MATERIALS PROVIDED section start
(* ===== verification/RecurringLifecycle.v ===== *)
(** * Recurring payments: the decisions of the lifecycle

    [packages/sdp-payments/src/recurring-payment-lifecycle.ts]: which operation may
    claim a recurring payment at which status, when one that stopped may be taken over,
    and how the due period of a collection follows from the last. Then the bounds of
    [services/payments/recurring-payment-config.ts]. *)
From Stdlib Require Import Ascii String ZArith Lia.
From stdpp Require Import base list strings.
From S2P Require Import Prelude Text Dates PaymentTables.

Local Open Scope string_scope.
Local Open Scope Z_scope.
Local Open Scope list_scope.
Local Open Scope sdp_scope.

Definition RECURRING_PAYMENT_OPERATION_STALE_AFTER_MS : Z := 15 * 60 * 1000.

Inductive RecurringPaymentTransition := already_final | claimable | recoverable | processing | invalid.

#[export] Instance RecurringPaymentTransition_eq_dec : EqDecision RecurringPaymentTransition.
Proof. solve_decision. Defined.

(** [new Date(s).getTime()], where [NaN] makes [toISOString] throw. *)
Definition shifted_instant (s : string) (ms : Z) : result string :=
  match Date_parse s with
  | Some t => toISOString (t + ms)
  | None => Err (PlainError "Invalid time value")
  end.

Definition getRecurringPaymentOperationStaleBefore (nowIso : string) : result string :=
  shifted_instant nowIso (- RECURRING_PAYMENT_OPERATION_STALE_AFTER_MS).

Definition isRecurringPaymentOperationStale (updatedAt nowIso : string) : result bool :=
  let? staleBefore := getRecurringPaymentOperationStaleBefore nowIso in
  Ok (match Date_parse updatedAt, Date_parse staleBefore with
      | Some u, Some s => u <=? s
      | _, _ => false
      end).

Record LifecycleStatuses := mkLifecycleStatuses {
  processingStatus : PaymentRecurringPaymentStatus;
  claimableStatus : PaymentRecurringPaymentStatus;
  finalStatus : PaymentRecurringPaymentStatus;
}.

Definition getRecurringPaymentLifecycleStatuses (operation : LifecycleOperation) : LifecycleStatuses :=
  match operation with
  | op_cancel => mkLifecycleStatuses rs_canceling rs_active rs_canceled
  | op_resume => mkLifecycleStatuses rs_resuming rs_canceled rs_active
  end.

(** [isRecurringPaymentOperationStale(input) ? "recoverable" : "processing"] *)
Definition taken_over (updatedAt nowIso : string) : result RecurringPaymentTransition :=
  let? stale := isRecurringPaymentOperationStale updatedAt nowIso in
  Ok (if stale then recoverable else processing).

Definition decideRecurringPaymentLifecycleTransition (operation : LifecycleOperation)
    (status : PaymentRecurringPaymentStatus) (updatedAt nowIso : string) : result RecurringPaymentTransition :=
  let s := getRecurringPaymentLifecycleStatuses operation in
  if bool_decide (status = finalStatus s) then Ok already_final
  else if bool_decide (status = processingStatus s) then taken_over updatedAt nowIso
  else Ok (if bool_decide (status = claimableStatus s) then claimable else invalid).

Definition decideRecurringPaymentActivationTransition (status : PaymentRecurringPaymentStatus)
    (updatedAt nowIso : string) : result RecurringPaymentTransition :=
  match status with
  | rs_active => Ok already_final
  | rs_activating => taken_over updatedAt nowIso
  | rs_pending_activation => Ok claimable
  | _ => Ok invalid
  end.

Definition decideRecurringPaymentUpdateTransition (status : PaymentRecurringPaymentStatus)
    (updatedAt nowIso : string) : result RecurringPaymentTransition :=
  match status with
  | rs_pending_activation | rs_active => Ok claimable
  | rs_updating => taken_over updatedAt nowIso
  | _ => Ok invalid
  end.

Definition nextRecurringPaymentCollectionDueAt (dueAt : string) (periodHours : Z) : result string :=
  shifted_instant dueAt (periodHours * 60 * 60 * 1000).

Definition hasRecurringPaymentAdvancedPastDueAt (nextDueAt : option string) (dueAt : string) : bool :=
  match (if truthy nextDueAt then nextDueAt ≫= Date_parse else None), Date_parse dueAt with
  | Some next, Some due => due <? next
  | _, _ => false
  end.

Definition isRecurringPaymentCollectionActive (status : PaymentRecurringPaymentStatus) : bool :=
  bool_decide (status = rs_active).

Inductive RecurringPaymentScheduleResolution :=
| scheduled (nextCollectionDueAt minimumDueAt : string) (clamped : bool)
| too_early (minimumDueAt : string).

(** [a < b] of two dates: false of an invalid one. *)
Definition date_before (a b : string) : bool :=
  match Date_parse a, Date_parse b with Some x, Some y => x <? y | _, _ => false end.

Definition resolveRecurringPaymentCollectionSchedule (requested : option string) (periodStartAt : string)
    (periodHours : Z) (clampToMinimum : bool) : result RecurringPaymentScheduleResolution :=
  let? minimumDueAt := nextRecurringPaymentCollectionDueAt periodStartAt periodHours in
  let requested := default minimumDueAt requested in
  Ok (if date_before requested minimumDueAt
      then if clampToMinimum then scheduled minimumDueAt minimumDueAt true else too_early minimumDueAt
      else scheduled requested minimumDueAt false).

(** ** The configuration *)

Definition DEFAULT_RECURRING_COLLECTION_RETRY_AFTER_MINUTES : Z := 30.

Fixpoint leading_digits (l : list ascii) : list ascii :=
  match l with
  | c :: rest => if is_digit c then c :: leading_digits rest else []
  | [] => []
  end.

(** [Number.parseInt(s, 10)], exact below 2^53; [None] is [NaN]. *)
Definition parse_int (s : string) : option Z :=
  let l := drop_while is_space (chars s) in
  let '(sign, l) :=
    match l with
    | "-"%char :: rest => (-1, rest)
    | "+"%char :: rest => (1, rest)
    | _ => (1, l)
    end in
  match leading_digits l with
  | [] => None
  | ds => Some (sign * of_digits ds)
  end.

Definition parsePositiveIntegerConfig (value : option string) (fallback : Z) : Z :=
  match value with
  | None => fallback
  | Some v =>
      if String.eqb (trimmed v) "" then fallback
      else match parse_int v with
           | Some parsed => if 0 <? parsed then parsed else fallback
           | None => fallback
           end
  end.

(** * Lemmas *)

Lemma config_positive value fallback : 0 < fallback -> 0 < parsePositiveIntegerConfig value fallback.
Proof.
  intros H. unfold parsePositiveIntegerConfig. destruct value as [v|]; [|done].
  destruct (String.eqb _ _); [done|]. destruct (parse_int v) as [n|]; [|done].
  destruct (Z.ltb_spec 0 n); done.
Qed.

Example config_spellings :
  map (fun v => parsePositiveIntegerConfig v 25) [Some " 40"; Some "12abc"; Some "-3"; Some "x"; Some "  "; None]
  = [40; 12; 25; 25; 25; 25].
Proof. reflexivity. Qed.

(** A schedule is never before the period that has been paid for. *)
Lemma schedule_not_early requested periodStartAt periodHours clamp next minimum clamped :
  resolveRecurringPaymentCollectionSchedule requested periodStartAt periodHours clamp
    = Ok (scheduled next minimum clamped) ->
  nextRecurringPaymentCollectionDueAt periodStartAt periodHours = Ok minimum /\ date_before next minimum = false.
Proof.
  unfold resolveRecurringPaymentCollectionSchedule.
  destruct (nextRecurringPaymentCollectionDueAt periodStartAt periodHours) as [m|]; cbn [result_bind]; [|done].
  destruct (date_before (default m requested) m) eqn:E; [destruct clamp|]; try done; intros [= <- <- <-]; [|done].
  split; [done|]. unfold date_before. destruct (Date_parse m); [apply Z.ltb_irrefl|done].
Qed.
MATERIALS PROVIDED section end
▶ _EXERCISE DIRECTIONS_: Give the complete listing again, exactly as it appears above.

▶ _TASK OUTPUT_:
(* ===== verification/RecurringLifecycle.v ===== *)
(** * Recurring payments: the decisions of the lifecycle

    [packages/sdp-payments/src/recurring-payment-lifecycle.ts]: which operation may
    claim a recurring payment at which status, when one that stopped may be taken over,
    and how the due period of a collection follows from the last. Then the bounds of
    [services/payments/recurring-payment-config.ts]. *)
From Stdlib Require Import Ascii String ZArith Lia.
From stdpp Require Import base list strings.
From S2P Require Import Prelude Text Dates PaymentTables.

Local Open Scope string_scope.
Local Open Scope Z_scope.
Local Open Scope list_scope.
Local Open Scope sdp_scope.

Definition RECURRING_PAYMENT_OPERATION_STALE_AFTER_MS : Z := 15 * 60 * 1000.

Inductive RecurringPaymentTransition := already_final | claimable | recoverable | processing | invalid.

#[export] Instance RecurringPaymentTransition_eq_dec : EqDecision RecurringPaymentTransition.
Proof. solve_decision. Defined.

(** [new Date(s).getTime()], where [NaN] makes [toISOString] throw. *)
Definition shifted_instant (s : string) (ms : Z) : result string :=
  match Date_parse s with
  | Some t => toISOString (t + ms)
  | None => Err (PlainError "Invalid time value")
  end.

Definition getRecurringPaymentOperationStaleBefore (nowIso : string) : result string :=
  shifted_instant nowIso (- RECURRING_PAYMENT_OPERATION_STALE_AFTER_MS).

Definition isRecurringPaymentOperationStale (updatedAt nowIso : string) : result bool :=
  let? staleBefore := getRecurringPaymentOperationStaleBefore nowIso in
  Ok (match Date_parse updatedAt, Date_parse staleBefore with
      | Some u, Some s => u <=? s
      | _, _ => false
      end).

Record LifecycleStatuses := mkLifecycleStatuses {
  processingStatus : PaymentRecurringPaymentStatus;
  claimableStatus : PaymentRecurringPaymentStatus;
  finalStatus : PaymentRecurringPaymentStatus;
}.

Definition getRecurringPaymentLifecycleStatuses (operation : LifecycleOperation) : LifecycleStatuses :=
  match operation with
  | op_cancel => mkLifecycleStatuses rs_canceling rs_active rs_canceled
  | op_resume => mkLifecycleStatuses rs_resuming rs_canceled rs_active
  end.

(** [isRecurringPaymentOperationStale(input) ? "recoverable" : "processing"] *)
Definition taken_over (updatedAt nowIso : string) : result RecurringPaymentTransition :=
  let? stale := isRecurringPaymentOperationStale updatedAt nowIso in
  Ok (if stale then recoverable else processing).

Definition decideRecurringPaymentLifecycleTransition (operation : LifecycleOperation)
    (status : PaymentRecurringPaymentStatus) (updatedAt nowIso : string) : result RecurringPaymentTransition :=
  let s := getRecurringPaymentLifecycleStatuses operation in
  if bool_decide (status = finalStatus s) then Ok already_final
  else if bool_decide (status = processingStatus s) then taken_over updatedAt nowIso
  else Ok (if bool_decide (status = claimableStatus s) then claimable else invalid).

Definition decideRecurringPaymentActivationTransition (status : PaymentRecurringPaymentStatus)
    (updatedAt nowIso : string) : result RecurringPaymentTransition :=
  match status with
  | rs_active => Ok already_final
  | rs_activating => taken_over updatedAt nowIso
  | rs_pending_activation => Ok claimable
  | _ => Ok invalid
  end.

Definition decideRecurringPaymentUpdateTransition (status : PaymentRecurringPaymentStatus)
    (updatedAt nowIso : string) : result RecurringPaymentTransition :=
  match status with
  | rs_pending_activation | rs_active => Ok claimable
  | rs_updating => taken_over updatedAt nowIso
  | _ => Ok invalid
  end.

Definition nextRecurringPaymentCollectionDueAt (dueAt : string) (periodHours : Z) : result string :=
  shifted_instant dueAt (periodHours * 60 * 60 * 1000).

Definition hasRecurringPaymentAdvancedPastDueAt (nextDueAt : option string) (dueAt : string) : bool :=
  match (if truthy nextDueAt then nextDueAt ≫= Date_parse else None), Date_parse dueAt with
  | Some next, Some due => due <? next
  | _, _ => false
  end.

Definition isRecurringPaymentCollectionActive (status : PaymentRecurringPaymentStatus) : bool :=
  bool_decide (status = rs_active).

Inductive RecurringPaymentScheduleResolution :=
| scheduled (nextCollectionDueAt minimumDueAt : string) (clamped : bool)
| too_early (minimumDueAt : string).

(** [a < b] of two dates: false of an invalid one. *)
Definition date_before (a b : string) : bool :=
  match Date_parse a, Date_parse b with Some x, Some y => x <? y | _, _ => false end.

Definition resolveRecurringPaymentCollectionSchedule (requested : option string) (periodStartAt : string)
    (periodHours : Z) (clampToMinimum : bool) : result RecurringPaymentScheduleResolution :=
  let? minimumDueAt := nextRecurringPaymentCollectionDueAt periodStartAt periodHours in
  let requested := default minimumDueAt requested in
  Ok (if date_before requested minimumDueAt
      then if clampToMinimum then scheduled minimumDueAt minimumDueAt true else too_early minimumDueAt
      else scheduled requested minimumDueAt false).

(** ** The configuration *)

Definition DEFAULT_RECURRING_COLLECTION_RETRY_AFTER_MINUTES : Z := 30.

Fixpoint leading_digits (l : list ascii) : list ascii :=
  match l with
  | c :: rest => if is_digit c then c :: leading_digits rest else []
  | [] => []
  end.

(** [Number.parseInt(s, 10)], exact below 2^53; [None] is [NaN]. *)
Definition parse_int (s : string) : option Z :=
  let l := drop_while is_space (chars s) in
  let '(sign, l) :=
    match l with
    | "-"%char :: rest => (-1, rest)
    | "+"%char :: rest => (1, rest)
    | _ => (1, l)
    end in
  match leading_digits l with
  | [] => None
  | ds => Some (sign * of_digits ds)
  end.

Definition parsePositiveIntegerConfig (value : option string) (fallback : Z) : Z :=
  match value with
  | None => fallback
  | Some v =>
      if String.eqb (trimmed v) "" then fallback
      else match parse_int v with
           | Some parsed => if 0 <? parsed then parsed else fallback
           | None => fallback
           end
  end.

(** * Lemmas *)

Lemma config_positive value fallback : 0 < fallback -> 0 < parsePositiveIntegerConfig value fallback.
Proof.
  intros H. unfold parsePositiveIntegerConfig. destruct value as [v|]; [|done].
  destruct (String.eqb _ _); [done|]. destruct (parse_int v) as [n|]; [|done].
  destruct (Z.ltb_spec 0 n); done.
Qed.

Example config_spellings :
  map (fun v => parsePositiveIntegerConfig v 25) [Some " 40"; Some "12abc"; Some "-3"; Some "x"; Some "  "; None]
  = [40; 12; 25; 25; 25; 25].
Proof. reflexivity. Qed.

(** A schedule is never before the period that has been paid for. *)
Lemma schedule_not_early requested periodStartAt periodHours clamp next minimum clamped :
  resolveRecurringPaymentCollectionSchedule requested periodStartAt periodHours clamp
    = Ok (scheduled next minimum clamped) ->
  nextRecurringPaymentCollectionDueAt periodStartAt periodHours = Ok minimum /\ date_before next minimum = false.
Proof.
  unfold resolveRecurringPaymentCollectionSchedule.
  destruct (nextRecurringPaymentCollectionDueAt periodStartAt periodHours) as [m|]; cbn [result_bind]; [|done].
  destruct (date_before (default m requested) m) eqn:E; [destruct clamp|]; try done; intros [= <- <- <-]; [|done].
  split; [done|]. unfold date_before. destruct (Date_parse m); [apply Z.ltb_irrefl|done].
Qed.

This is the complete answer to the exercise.